Task item
Which of the lines below include "split"? Each one should be copied out.

:: Extracted entries

Lemma arg_frame_ok own s o :
  args own s -> 0 <= o < ARG_MAX ->
  exists r s', arg_frame o s = (Ret r, s') /\ args own s' /\ wrote s s' o [] /\
    ((r = 0 /\ full (kmm (xk s'))) \/ (r <> 0 /\ in_page s' o = r)).
Proof.
  intros A Ho. unfold arg_frame. mrun (get_page_run s o (ao_len _ _ _ A) Ho).
  destruct (decide (in_page s o = 0)) as [H0|H0]; last first.
  { unfold istrue. rewrite (proj2 (Z.eqb_neq _ _) H0). cbn [negb]. exists (in_page s o), s.
    split; [done|]. split; [done|]. split; [apply wrote_refl|]. by right. }
  rewrite H0. change (istrue 0) with false. cbv iota.
  destruct (get_free_page_cases (with_held own (arg_page s)) (mm_view (xk s))) as [[Hr Hf]|(p & Hr & Hm & Hc & _)].
  { apply wf_view, A. }
  - mrun (on_memory_run _ s _ _ Hr). unfold set_page. rewrite bind_modify.
    eexists 0, _. split; [reflexivity|].
    assert (<[Z.to_nat (o / PAGE_SIZE) := 0]> (arg_page s) = arg_page s) as Hid.
    { apply list_insert_id. rewrite <- H0. apply pnth_lookup; [apply A|done]. }
    set (s' := upd _ _). assert (arg_page s' = arg_page s) as Ha by exact Hid.
    assert (kmm (xk s') = mm_view (xk s)) as Hk by reflexivity.
    assert (only_args s s') as Hos by (subst s'; reflexivity). clearbody s'. split; [|split].
    + unfold args. rewrite Ha, Hk. by apply args_view.
    + split; [done|done|unfold in_page; by rewrite Ha| |]; intros; unfold area_of, xmem; by rewrite ?Ha, Hk.
    + left. split; [done|]. unfold full. rewrite Hk. exact Hf.
  - mrun (on_memory_run _ s _ _ Hr). unfold set_page. rewrite bind_modify.
    destruct (with_page_wrote own s o p A Ho H0 Hm Hc) as (A' & W' & Hin).
    exists p, (with_page s (Z.to_nat (o / 4096)) p). split; [reflexivity|]. split; [done|]. split; [done|].
    right. split; [|done]. destruct Hm. unfold LOW_MEM in *. lia.
Qed.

::::

Response
    split; [done|]. split; [done|]. split; [apply wrote_refl|]. by right. }
    eexists 0, _. split; [reflexivity|].
    assert (only_args s s') as Hos by (subst s'; reflexivity). clearbody s'. split; [|split].
    + split; [done|done|unfold in_page; by rewrite Ha| |]; intros; unfold area_of, xmem; by rewrite ?Ha, Hk.
    + left. split; [done|]. unfold full. rewrite Hk. exact Hf.
    exists p, (with_page s (Z.to_nat (o / 4096)) p). split; [reflexivity|]. split; [done|]. split; [done|].
    right. split; [|done]. destruct Hm. unfold LOW_MEM in *. lia.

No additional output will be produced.